Apa yang berbeda dari Teori Nilai Canonist (dibandingkan dengan teori marginalis
berbasis utilitas) adalah sentralitas yang dianggap berasal dari waktu kerja masyarakat dalam
memberikan nilai "nyata" pada sebuah komoditas dan dalam menerjemahkan nilai
sebenarnya ke dalam pertukaran komoditas atau nilai relatif. Mendampingi penekanan pada
produk ini, sebagai sumber nilai, merupakan penolakan keras kepala untuk memberikan
permintaan konsumen dan utilitas subyektif mengenai status determinan nilai dan harga (ibid,
hal 11).
Mercantalist theory of value
Pertumbuhan perdagangan pedagang memulai transisi besar dalam konsep nilai.

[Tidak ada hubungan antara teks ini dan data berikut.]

(** * Sophia face firmware: mouth renderer, speech state machine,
      debug cycler and USB serial link.

    Shallow embedding of
      - firmware/friend-esp32-cyd-2_8/src/main_full.cpp  (face engine)
      - the usb-link sketch (serial command loop)
    and the properties of the natural-language specification that
    concern them.

    Conventions.
      - C [int] geometry is carried in [Z]; [/] on ints is [Z.quot] and
        [%] is [Z.rem] (truncation towards zero).
      - [uint32_t] values are [Z] reduced by [u32] at every operation.
      - [float] is IEEE-754 binary32, computed with the standard
        library's [SpecFloat] at precision 24 / emax 128.
      - The graphics library is modelled by the list of drawing calls it
        receives, and by a pixel semantics for the two filling calls.
      - [millis()] and [random()] are external: the state carries the
        sequence of values they will return and a cursor into each.
      - eyes.h is not among the sources: a call into the eyes module is
        given by the display calls it issues ([WithEyes]).
      - [String::trim] and [String::equalsIgnoreCase] follow the Arduino
        core. *)

From Stdlib Require Import ZArith List Bool Lia String Ascii.
From Stdlib Require Import Floats.SpecFloat.
Import ListNotations.
Open Scope Z_scope.

(* ================================================================== *)
(** ** binary32 arithmetic *)
(* ================================================================== *)

Module F32.

Definition prec : Z := 24.
Definition emax : Z := 128.

Definition float := spec_float.

(** [(float)n] for an [int] n. *)
Definition of_int (n : Z) : float := binary_normalize prec emax n 0 false.

Definition mul (x y : float) : float := SFmul prec emax x y.
Definition div (x y : float) : float := SFdiv prec emax x y.

(** Magnitude of m * 2^e rounded to the nearest integer, halves going
    up (the magnitude half of round-half-away-from-zero). *)
Definition round_mag (m : positive) (e : Z) : Z :=
  match e with
  | Z0 => Zpos m
  | Zpos p => Z.shiftl (Zpos m) e
  | Zneg p => (2 * Zpos m + 2 ^ Zpos p) / (2 * 2 ^ Zpos p)
  end.

(** [lroundf] / [roundf] followed by the conversion to [int]: nearest
    integer, ties away from zero.  On infinities and NaN the C result
    is unspecified; the model returns 0 there. *)
Definition lroundf (x : float) : Z :=
  match x with
  | S754_finite s m e => if s then - round_mag m e else round_mag m e
  | _ => 0
  end.

End F32.

(* ================================================================== *)
(** ** Machine integers *)
(* ================================================================== *)

(** Value of a [uint32_t] expression. *)
Definition u32 (z : Z) : Z := z mod 2 ^ 32.

(** Value of a conversion to [int] (two's complement, 32 bits). *)
Definition i32 (z : Z) : Z := (z + 2 ^ 31) mod 2 ^ 32 - 2 ^ 31.

(** Arduino's [constrain(x, lo, hi)] macro. *)
Definition constrain (x lo hi : Z) : Z :=
  if x <? lo then lo else if x >? hi then hi else x.

(* ================================================================== *)
(** ** mouth_patterns.h *)
(* ================================================================== *)

Inductive MouthMood := Neutral | Smile | Frown | Puzzled | Oooh.

(** A frame: one signed offset per segment for each lip
    ([mf.upper[i]], [mf.lower[i]]). *)
Record MouthFrame := { upper : Z -> Z; lower : Z -> Z }.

Keterlibatan Gereja sangat ambigu dan kontradiktif dalam transisi ini, yang mencerminkan
investasi beratnya dalam tatanan feodal (melalui kepemilikan tanah, misalnya) dan, pada saat
yang sama, kepentingan menguntungkan yang berkembang dalam ekstraksi bijih dan
perdagangan (Tigar & Levy, 1978).
Secara bertahap, para ahli teori skolastik mulai mengartikulasikan sebuah konsep nilai
yang lebih sesuai dengan minat pedagang berkembang yang mendominasi struktur sosial
baru. Untuk menanggapi kebutuhan untuk memperluas perdagangan dan perdagangan
(terutama kebutuhan akan keuntungan para pedagang dan pedagang untuk diakui sebagai
"adil"), para ilmuwan mundur dari basis harga Canonist yang berorientasi biaya, dan
mendefinisikan ulang " Hanya "dalam hal apa yang disebut pendekatan harga konvensional.
Harga konvensional adalah yang biasanya diterima dan dibayar untuk komoditas.
Pendekatan ini menyisihkan tradisi yang berorientasi pada produksi dengan mengakui
pengaruh sisi permintaan (utilitas dan ekspektasi subjektif pemilik dan konsumen) sebagai
faktor penentu dan penyusun nilai. Meek menyarankan agar harga konvensional didamaikan
dengan harga hanya Aquinas tanpa terlalu banyak kesulitan dengan alasan bahwa, jika tidak
adanya informasi tentang kesulitan dalam memproduksi produk merchant, nilai sebagian
bergantung pada utilitas kepada pembeli dan oleh karena itu penilaian subjektif terhadap
individu Konsumen (Meek, 1975, hal 14).
Dalam pengembangan gagasan harga konvensional di pertengahan abad ke-17,
beberapa konsep subsidi penting muncul yang memainkan peran penting dalam teori masa
depan. Gagasan tersebut diilustrasikan dengan baik oleh pamflet Nicholas Barbon (A

Uiscourse on Trade) yang ditulis sekitar tahun 1690, ketika Teori Nilai Klasik mulai
menggantikan teori Mercantilisme. Pamflet Barbon menghubungkan "nilai" suatu komoditas
(harga pasar saat ini) dengan kekuatan permintaan dan tingkat pasokannya. Selain itu, ia
memperkenalkan konsep nilai intrinsik suatu komoditas (nilai utilitas atau nilai subyektifnya)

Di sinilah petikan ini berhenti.